-- Given entries follows --

(* ===== verification/MemSystem.v ===== *)
(** * MemSystem: the memory system

    Models [ramulator/memory_system]: the interface a frontend sees and
    [GenericDRAMSystem], one controller per channel behind a channel mapper.
    A call returns the requests whose callbacks it called. *)
From stdpp Require Import prelude gmap strings.
From S2P Require Import Prelude DramSpec Standards Device Request BitUtils AddrMapper ChannelMapper Float32 ControllerState Controller Refresh RowPolicy ControllerInit GenericDdr Hbm Lpddr5 Controllers.
Open Scope Z_scope.

(** What a frontend sees of the memory system. *)
Class IMemorySystem (M : Type) := {
  mem_send : M -> Request -> res (bool * Request * list Request * M);
  mem_tick : M -> res (list Request * M);
  mem_get_tx_bytes : M -> Z;
  mem_get_clock_ratio : M -> Z;
  mem_reset_stats_recursive : M -> M
}.

Record GenericDRAMSystem := mkSys {
  y_channel_mapper : channel_mapper;
  y_controllers : list controller;
  y_clock_ratio : Z;
  y_tx_bytes : Z;
  y_num_read_requests : Z;
  y_num_write_requests : Z
}.

Definition with_controllers (y : GenericDRAMSystem) (l : list controller) : GenericDRAMSystem :=
  mkSys (y_channel_mapper y) l (y_clock_ratio y) (y_tx_bytes y) (y_num_read_requests y) (y_num_write_requests y).

Definition set_channel (i : nat) (a : controller) : controller :=
  set_base a (ctrl_set_channel_id (base a) (Z.of_nat i)).

Definition GenericDRAM_init (clock_ratio : Z) (m : channel_mapper) (ctls : list controller) : res GenericDRAMSystem :=
  match ctls with
  | [] => Err (Throw "GenericDRAM requires at least one controller")
  | a :: _ =>
      let tx_bytes := ctrl_get_tx_bytes (base a) in
      tx_offset ← calc_log2 tx_bytes;
      m ← chm_setup m (Z.of_nat (length ctls)) tx_offset;
      Ok (mkSys m (imap set_channel ctls) clock_ratio tx_bytes 0 0)
  end.

(** A successful send is counted by its type; the counters are [int]. *)
Definition count_sent (y : GenericDRAMSystem) (req : Request) : res GenericDRAMSystem :=
  if type_id req =? Type_Read then
    reads ← add_int (y_num_read_requests y) 1;
    Ok (mkSys (y_channel_mapper y) (y_controllers y) (y_clock_ratio y) (y_tx_bytes y) reads (y_num_write_requests y))
  else if type_id req =? Type_Write then
    writes ← add_int (y_num_write_requests y) 1;
    Ok (mkSys (y_channel_mapper y) (y_controllers y) (y_clock_ratio y) (y_tx_bytes y) (y_num_read_requests y) writes)
  else Ok y.

(** The callbacks a controller has called between two states. *)
Definition called_since (a a' : controller) : list Request :=
  drop (length (c_done (base a))) (c_done (base a')).

Definition GenericDRAM_send (y : GenericDRAMSystem) (req : Request)
  : res (bool * Request * list Request * GenericDRAMSystem) :=
  if (size_bytes req <=? 0) || (y_tx_bytes y <? size_bytes req) then
    Err (Throw "Request size_bytes must be set by the frontend")
  else
    req ← chm_apply (y_channel_mapper y) req;
    channel_id ← vget (addr_vec req) 0;
    a ← vget (y_controllers y) channel_id;
    p ← ctl_send a req;
    let '(is_success, req, a') := p in
    let y := with_controllers y (<[Z.to_nat channel_id := a']> (y_controllers y)) in
    y ← (if (is_success : bool) then count_sent y req else Ok y);
    Ok (is_success, req, called_since a a', y).

Definition GenericDRAM_tick (y : GenericDRAMSystem) : res (list Request * GenericDRAMSystem) :=
  l ← mapM ctl_tick (y_controllers y);
  Ok (concat (zip_with called_since (y_controllers y) l), with_controllers y l).

Definition GenericDRAM_reset_stats (y : GenericDRAMSystem) : GenericDRAMSystem :=
  mkSys (y_channel_mapper y) (y_controllers y) (y_clock_ratio y) (y_tx_bytes y) 0 0.

Definition reset_plugin_stats (p : Plugin) : Plugin :=
  match p with CommandCounter m => CommandCounter (CommandCounter_reset_stats m) | p => p end.

Definition controller_reset_stats (a : controller) : controller :=
  match a with
  | CtlLPDDR5 l => CtlLPDDR5 (LPDDR5_reset_stats l)
  | a => set_base a (ctrl_reset_stats (base a))
  end.

(** The system, then its components: each controller and its plugins. *)
Definition reset_component_stats (a : controller) : controller :=
  let a := controller_reset_stats a in
  set_base a (with_c_plugins (base a) (map reset_plugin_stats (c_plugins (base a)))).

Definition GenericDRAM_reset_stats_recursive (y : GenericDRAMSystem) : GenericDRAMSystem :=
  with_controllers (GenericDRAM_reset_stats y) (map reset_component_stats (y_controllers y)).

Definition GenericDRAM_get_tCK (y : GenericDRAMSystem) : option f32 :=
  match y_controllers y with a :: _ => Some (ctrl_get_tCK (base a)) | [] => None end.

#[export] Instance GenericDRAM_system : IMemorySystem GenericDRAMSystem := {
  mem_send := GenericDRAM_send;
  mem_tick := GenericDRAM_tick;
  mem_get_tx_bytes := y_tx_bytes;
  mem_get_clock_ratio := y_clock_ratio;
  mem_reset_stats_recursive := GenericDRAM_reset_stats_recursive
}.
(** ** A number of sets that is not a power of two *)
(** The default cache of three cores: 6 MB in lines of 64 bytes, eight
    ways, so 12288 sets.  The index mask is not a run of ones and drops a bit
    that the tag does not have either. *)
Definition three_cores : SimpleO3LLC := from_res no_llc (SimpleO3LLC_new 47 (3 * 2097152) 64 8 48).
Definition three_cores1 := after_send 0 (load 0) three_cores.
Definition three_cores2 := after_receive (load 0) three_cores1.

(** With the default cache of three cores the number of sets is not a power of two
    and two different lines share set and tag: after line 0 is filled, a load of address
    262144, which was never fetched, is a hit. *)
Theorem three_cores_alias :
  SimpleO3LLC_new 47 (3 * 2097152) 64 8 48 = Ok three_cores /\
  llc_send three_cores 0 (load 0) = Ok (true, set_size (load 0) 64, three_cores1) /\
  llc_receive three_cores1 (load 0) = Ok three_cores2 /\
  block (c_params three_cores) 0 <> block (c_params three_cores) 262144 /\
  exists c, llc_send three_cores2 1 (load 262144) = Ok (true, load 262144, c) /\
    m_hit_list c = [(48, load 262144)] /\ m_miss_list c = m_miss_list three_cores2 /\ m_mshrs c = [].
Proof.
  split_and!; [by vm_compute..|]. exists (after_send 1 (load 262144) three_cores2). split_and!; by vm_compute.
Qed.
(* ===== verification/LlcCheckpoint.v ===== *)
(** * LlcCheckpoint: saving and restoring the contents of the cache

    Models [SimpleO3LLC::serialize] and [SimpleO3LLC::deserialize] of
    [llc.cpp].  The sets are in an [std::unordered_map]: the order in which
    the loop visits them is a parameter, some permutation of the map. *)
From Stdlib Require Import Ascii.
From stdpp Require Import prelude gmap strings.
From S2P Require Import Prelude DramSpec Request BitUtils ChannelMapper MemSystem TraceFile LLC LlcInv LlcProps.
Open Scope Z_scope.

(** ** Saving *)
Definition comma : Ascii.ascii := ","%char.
Definition checkpoint_header : str := String.list_ascii_of_string "index,addr,tag,dirty".

Definition print_line (i : Z) (l : Line) : str :=
  print_int i ++ [comma] ++ print_int (l_addr l) ++ [comma] ++ print_int (l_tag l) ++ [comma] ++ print_int (if l_dirty l then 1 else 0).

Definition flatten (sets : list (Z * list Line)) : list (Z * Line) :=
  concat (map (fun s => map (fun l => (s.1, l)) s.2) sets).

Definition serialize (sets : list (Z * list Line)) : str :=
  checkpoint_header ++ [newline] ++ concat (map (fun e => print_line e.1 e.2 ++ [newline]) (flatten sets)).

(** ** Restoring *)
(** [s.substr(0, s.find(c))] and [s.substr(s.find(c) + 1)]: when the comma is
    missing, [find] is the largest [size_t] and both are the whole string. *)
Definition before_comma (s : str) : str :=
  match find [comma] s 0 with Some k => take k s | None => s end.
Definition after_comma (s : str) : str :=
  match find [comma] s 0 with Some k => drop (k + 1) s | None => s end.

Definition deserialize_line (s : str) (c : SimpleO3LLC) : res SimpleO3LLC :=
  let index_str := before_comma s in
  let s := after_comma s in
  let addr_str := before_comma s in
  let s := after_comma s in
  let tag_str := before_comma s in
  let s := after_comma s in
  let dirty_str := before_comma s in
  index ← stoi index_str;
  a ← stoll addr_str;
  tag ← stoll tag_str;
  dirty ← stoi dirty_str;
  Ok (push_line c index a tag (negb (dirty =? 0)) true).

Fixpoint deserialize_loop (ls : list str) (c : SimpleO3LLC) : res SimpleO3LLC :=
  match ls with
  | [] => Ok c
  | s :: ls => c ← deserialize_line s c; deserialize_loop ls c
  end.

(** A file that cannot be opened has no lines. *)
Definition deserialize (f : file) (c : SimpleO3LLC) : res SimpleO3LLC :=
  deserialize_loop (tail (getlines (match f with FileContents s => s | _ => [] end))) c.

(** ** A line of the file *)
Lemma find_comma s r : comma ∉ s -> find [comma] (s ++ comma :: r) 0 = Some (length s).
Proof.
  intros Hs. unfold find. rewrite drop_0. cbn [Nat.ltb Nat.leb].
  enough (forall k, find_from [comma] (s ++ comma :: r) k = Some (k + length s)%nat) by done.
  induction s as [|x s IH]; intros k; cbn [app find_from is_prefix length].
  - rewrite Ascii.eqb_refl. cbn [andb]. f_equal. lia.
  - rewrite not_elem_of_cons in Hs. destruct Hs as [Hx Hs].
    destruct (Ascii.eqb_spec comma x) as [Heq|]; [by destruct Hx|]. cbn [andb]. rewrite IH by done. f_equal. lia.
Qed.

Lemma before_field s r : comma ∉ s -> before_comma (s ++ comma :: r) = s.
Proof. intros Hs. unfold before_comma. rewrite find_comma by done. by rewrite take_app_length. Qed.
Lemma after_field s r : comma ∉ s -> after_comma (s ++ comma :: r) = r.
Proof.
  intros Hs. unfold after_comma. rewrite find_comma by done. rewrite drop_app_ge by lia.
  by replace (length s + 1 - length s)%nat with 1%nat by lia.
Qed.

Lemma before_last s : comma ∉ s -> before_comma s = s.
Proof.
  intros Hs. unfold before_comma, find. rewrite drop_0. cbn [Nat.ltb Nat.leb].
  pose proof (find_from_single comma s 0) as Hf. destruct (find_from _ _ _) as [k|]; [|done].
  destruct Hf as (k' & -> & Hk & _). by apply list_elem_of_lookup_2 in Hk.
Qed.

Lemma print_int_comma n : comma ∉ print_int n.
Proof. apply (plain_not_elem _ comma (print_int_plain n)). tauto. Qed.

Definition fits (i : Z) (l : Line) : Prop := - 2 ^ 31 <= i < 2 ^ 31 /\ in64 (l_addr l) /\ in64 (l_tag l).

Lemma deserialize_print i l c :
  fits i l -> deserialize_line (print_line i l) c = Ok (push_line c i (l_addr l) (l_tag l) (l_dirty l) true).
Proof.
  intros (Hi & Ha & Ht). unfold deserialize_line, print_line. cbn [app].
  rewrite !after_field, !before_field, before_last by apply print_int_comma.
  unfold stoi, stoll, in64 in *. rewrite !sto_print_int by (destruct (l_dirty l); lia). cbn. by destruct (l_dirty l).
Qed.

(** ** The whole file *)
Definition restore (c : SimpleO3LLC) (e : Z * Line) : SimpleO3LLC :=
  push_line c e.1 (l_addr e.2) (l_tag e.2) (l_dirty e.2) true.

Lemma deserialize_lines es c :
  Forall (fun e => fits e.1 e.2) es ->
  deserialize_loop (map (fun e => print_line e.1 e.2) es) c = Ok (fold_left restore es c).
Proof.
  intros Hes. revert c. induction Hes as [|e es He Hes IH]; intros c; [done|].
  cbn [map deserialize_loop fold_left]. rewrite deserialize_print by done. apply IH.
Qed.

Lemma print_line_newline i l : newline ∉ print_line i l.
Proof.
  assert (Hn : forall n, newline ∉ print_int n).
  { intros n. apply (plain_not_elem _ newline (print_int_plain n)). tauto. }
  unfold print_line. rewrite !not_elem_of_app, !not_elem_of_cons. pose proof (not_elem_of_nil newline).
  split_and!; try apply Hn; done.
Qed.

Lemma saved_lines sets :
  tail (getlines (serialize sets)) = map (fun e => print_line e.1 e.2) (flatten sets).
Proof.
  change (serialize sets) with (checkpoint_header ++ newline :: concat (map (fun e => print_line e.1 e.2 ++ [newline]) (flatten sets))).
  unfold getlines. rewrite getlines_from_line by (apply (bool_decide_unpack (newline ∉ checkpoint_header)); by vm_compute). cbn [tail].
  rewrite <- (map_map (fun e => print_line e.1 e.2) (fun s => s ++ [newline])). apply getlines_print.
  apply Forall_forall. intros s ([i l] & -> & _)%list_elem_of_fmap. apply print_line_newline.
Qed.

(** What a line holds, and what the file keeps of it: a line in flight comes
    back as one that is ready. *)
Definition held (l : Line) : Z * Z * bool * bool := (l_addr l, l_tag l, l_dirty l, l_ready l).
Definition saved (l : Line) : Z * Z * bool * bool := (l_addr l, l_tag l, l_dirty l, true).

Lemma restored_lines i es : forall c,
  held <$> lines (m_cache_sets (fold_left restore es c)) i =
  (held <$> lines (m_cache_sets c) i) ++ (saved <$> (snd <$> filter (fun e => e.1 = i) es)).
Proof.
  induction es as [|[k l] es IH]; intros c; cbn [fold_left]; [by rewrite app_nil_r|].
  rewrite IH, filter_cons. cbn [fst]. cbn [restore push_line with_c_next store_set with_m_cache_sets m_cache_sets fst snd].
  destruct (decide (k = i)) as [->|Hne].
  - rewrite lines_insert, fmap_app, <- app_assoc. done.
  - by rewrite lines_insert_ne.
Qed.

(** Node identities stay distinct. *)
Definition ids_ok (c : SimpleO3LLC) : Prop :=
  forall i, NoDup (l_id <$> lines (m_cache_sets c) i) /\ forall l, l ∈ lines (m_cache_sets c) i -> l_id l < c_next c.

Lemma restored_ids es : forall c, ids_ok c ->
  let c1 := fold_left restore es c in
  ids_ok c1 /\ c_params c1 = c_params c /\ m_mshrs c1 = m_mshrs c.
Proof.
  induction es as [|[k l] es IH]; intros c Hc; cbn [fold_left]; [done|].
  enough (Hids : ids_ok (restore c (k, l))) by (exact (IH _ Hids)). clear IH es. intros i. destruct (Hc i) as [Hnd Hlt].
  unfold restore, push_line, with_c_next, store_set, with_m_cache_sets. cbn [m_cache_sets c_next fst snd].
  destruct (decide (k = i)) as [->|Hne].
  - rewrite lines_insert. split.
    + rewrite fmap_app. apply NoDup_app. split_and!; [done| |apply NoDup_singleton].
      intros x (y & -> & Hy)%list_elem_of_fmap Hx%list_elem_of_singleton. cbn in Hx. pose proof (Hlt y Hy). lia.
    + intros y [Hy| ->%list_elem_of_singleton]%elem_of_app; [pose proof (Hlt y Hy); lia|cbn; lia].
  - rewrite lines_insert_ne by done. split; [done|]. intros y Hy. pose proof (Hlt y Hy). lia.
Qed.

Lemma flatten_lines sets i :
  NoDup sets.*1 -> snd <$> filter (fun e => e.1 = i) (flatten sets) = lines (list_to_map sets) i.
Proof.
  unfold lines. induction sets as [|[k s] sets IH]; cbn [fmap list_fmap fst list_to_map foldr flatten map concat]; [done|].
  intros [Hk Hnd]%NoDup_cons. specialize (IH Hnd). rewrite filter_app, fmap_app.
  fold (flatten sets). rewrite IH. cbn [uncurry snd]. destruct (decide (k = i)) as [->|Hne].
  - rewrite lookup_insert_eq, not_elem_of_list_to_map_1 by done. cbn [default]. rewrite app_nil_r.
    induction s as [|l s IHs]; [done|]. cbn [map]. rewrite filter_cons_True by done. cbn. f_equal. exact IHs.
  - rewrite lookup_insert_ne by done. replace (filter _ (map _ s)) with (@nil (Z * Line)); [done|].
    induction s as [|l s IHs]; [done|]. cbn [map]. rewrite filter_cons_False by done. exact IHs.
Qed.

Lemma order_lines (m : gmap Z (list Line)) order i :
  order ≡ₚ map_to_list m -> snd <$> filter (fun e => e.1 = i) (flatten order) = lines m i.
Proof.
  intros Hp. assert (Hnd : NoDup order.*1) by (rewrite Hp; apply NoDup_fst_map_to_list).
  rewrite flatten_lines by done. by rewrite (list_to_map_proper order (map_to_list m) Hnd Hp), list_to_map_to_list.
Qed.

(** What the invariant says of a line makes its fields fit their types. *)
Lemma line_fits c k s l :
  llc_ok c -> m_cache_sets c !! k = Some s -> l ∈ s -> fits k l.
Proof.
  intros [[j G] I] Hs Hl. pose proof (li_sets _ _ _ _ I k) as [Hline _ _ _]. unfold lines in Hline. rewrite Hs in Hline.
  destruct (Hline l Hl) as (Ha & Hi & Ht & _). split; [|split; [done|]].
  - subst k. unfold index_of. pose proof (g_sets _ _ G). rewrite (g_mask _ _ G). replace (2 ^ j - 1 + 1) with (2 ^ j) by lia.
    assert (2 ^ j <= 2 ^ 30) by (apply Z.pow_le_mono_r; lia).
    pose proof (Z.mod_pos_bound (block (c_params c) (l_addr l)) (2 ^ j) ltac:(apply Z.pow_pos_nonneg; lia)). lia.
  - rewrite Ht. unfold tag_of, in64 in *. pose proof (g_tag _ _ G). pose proof (g_sets _ _ G). pose proof (g_offset _ _ G). pose proof (Z.pow_pos_nonneg 2 (p_tag_offset (c_params c))).
    split; [apply Z.div_le_lower_bound|apply Z.div_lt_upper_bound]; nia.
Qed.

(** The restored lines form sets of the same cache. *)
Lemma restored_set p next next' i s s' :
  set_ok p next i s -> held <$> s' = saved <$> s -> NoDup (l_id <$> s') -> (forall l, l ∈ s' -> l_id l < next') ->
  set_ok p next' i s'.
Proof.
  intros [Hline Htags _ Hlen] Heq Hids Hnext. assert (Hl : length s' = length s) by (apply (f_equal length) in Heq; by rewrite !length_fmap in Heq).
  split.
  - intros l Hin. pose proof (Hnext l Hin). assert (Hh : held l ∈ saved <$> s) by (rewrite <- Heq; by apply list_elem_of_fmap_2).
    apply list_elem_of_fmap in Hh as (l0 & [= -> -> _ _] & Hl0). destruct (Hline l0 Hl0) as (?&?&?&_). done.
  - replace (l_tag <$> s') with ((fun h : Z * Z * bool * bool => h.1.1.2) <$> (held <$> s')) by (by rewrite <- list_fmap_compose).
    by rewrite Heq, <- list_fmap_compose.
  - done.
  - by rewrite Hl.
Qed.

(** Saving the cache to a file and loading the file into a fresh cache of the same
    geometry restores every set: the same lines with address, tag and dirty flag in the
    same replacement order, whatever order the hash map is visited in; all lines are
    ready, and the restored cache satisfies the invariant under which it never fails. *)
Theorem llc_checkpoint_roundtrip c c0 order :
  llc_ok c -> llc_ok c0 -> m_cache_sets c0 = ∅ -> m_mshrs c0 = [] -> c_params c0 = c_params c ->
  order ≡ₚ map_to_list (m_cache_sets c) ->
  exists c1, deserialize (FileContents (serialize order)) c0 = Ok c1 /\ llc_ok c1 /\
    forall i, held <$> lines (m_cache_sets c1) i = saved <$> lines (m_cache_sets c) i.
Proof.
  intros Hc H0 He Hm Hp Hord. exists (fold_left restore (flatten order) c0).
  assert (Hids : ids_ok c0) by (intros i; rewrite He, lines_empty; split; [constructor|by intros ? ?%elem_of_nil]).
  destruct (restored_ids (flatten order) c0 Hids) as (Hids1 & Hp1 & Hm1).
  assert (Hl : forall i, held <$> lines (m_cache_sets (fold_left restore (flatten order) c0)) i = saved <$> lines (m_cache_sets c) i).
  { intros i. rewrite restored_lines, He, lines_empty, (order_lines (m_cache_sets c)) by done. done. }
  split_and!; [| |done].
  - unfold deserialize. rewrite saved_lines. apply deserialize_lines, Forall_forall.
    intros e (s & (es & <- & Hs%list_elem_of_In)%in_map_iff & Hin%list_elem_of_In)%list_elem_of_In%in_concat. revert Hin. destruct es as [k ls].
    intros (l & -> & Hin)%list_elem_of_fmap. rewrite Hord in Hs. apply elem_of_map_to_list in Hs. exact (line_fits c k ls l Hc Hs Hin).
  - destruct Hc as [[j G] I]. rewrite Hp in *. split; [exists j; by rewrite Hp1|]. rewrite Hp1, Hm1, Hm. split.
    + intros i. destruct (Hids1 i). eapply restored_set; [apply (li_sets _ _ _ _ I i)|apply Hl|done|done].
    + by intros ? ? ? ?%elem_of_nil.
    + intros i l Hin Hr. apply (list_elem_of_fmap_2 held) in Hin. rewrite Hl in Hin.
      apply list_elem_of_fmap in Hin as (l0 & [= _ _ _ Hr'] & _). congruence.
    + constructor.
    + cbn. destruct G. lia.
Qed.

Lemma llc_checkpoint_roundtrip_witness :
  exists c1, deserialize (FileContents (serialize (map_to_list (m_cache_sets tiny5)))) tiny = Ok c1 /\ llc_ok c1 /\
    forall i, held <$> lines (m_cache_sets c1) i = saved <$> lines (m_cache_sets tiny5) i.
Proof.
  apply llc_checkpoint_roundtrip;
    [apply tiny5_ok|apply tiny_ok|by vm_compute..|reflexivity].
Defined.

-- Given entries concluded --

• What you are asked to do
From the records above, quote only the lines running from the line with "#[export] Instance GenericDRAM_system" to the line with "SimpleO3LLC_new 47 (3 * 2097152) 64 8 48 = Ok", both lines included.

• Response to this exercise
#[export] Instance GenericDRAM_system : IMemorySystem GenericDRAMSystem := {
  mem_send := GenericDRAM_send;
  mem_tick := GenericDRAM_tick;
  mem_get_tx_bytes := y_tx_bytes;
  mem_get_clock_ratio := y_clock_ratio;
  mem_reset_stats_recursive := GenericDRAM_reset_stats_recursive
}.
(** ** A number of sets that is not a power of two *)
(** The default cache of three cores: 6 MB in lines of 64 bytes, eight
    ways, so 12288 sets.  The index mask is not a run of ones and drops a bit
    that the tag does not have either. *)
Definition three_cores : SimpleO3LLC := from_res no_llc (SimpleO3LLC_new 47 (3 * 2097152) 64 8 48).
Definition three_cores1 := after_send 0 (load 0) three_cores.
Definition three_cores2 := after_receive (load 0) three_cores1.

(** With the default cache of three cores the number of sets is not a power of two
    and two different lines share set and tag: after line 0 is filled, a load of address
    262144, which was never fetched, is a hit. *)
Theorem three_cores_alias :
  SimpleO3LLC_new 47 (3 * 2097152) 64 8 48 = Ok three_cores /\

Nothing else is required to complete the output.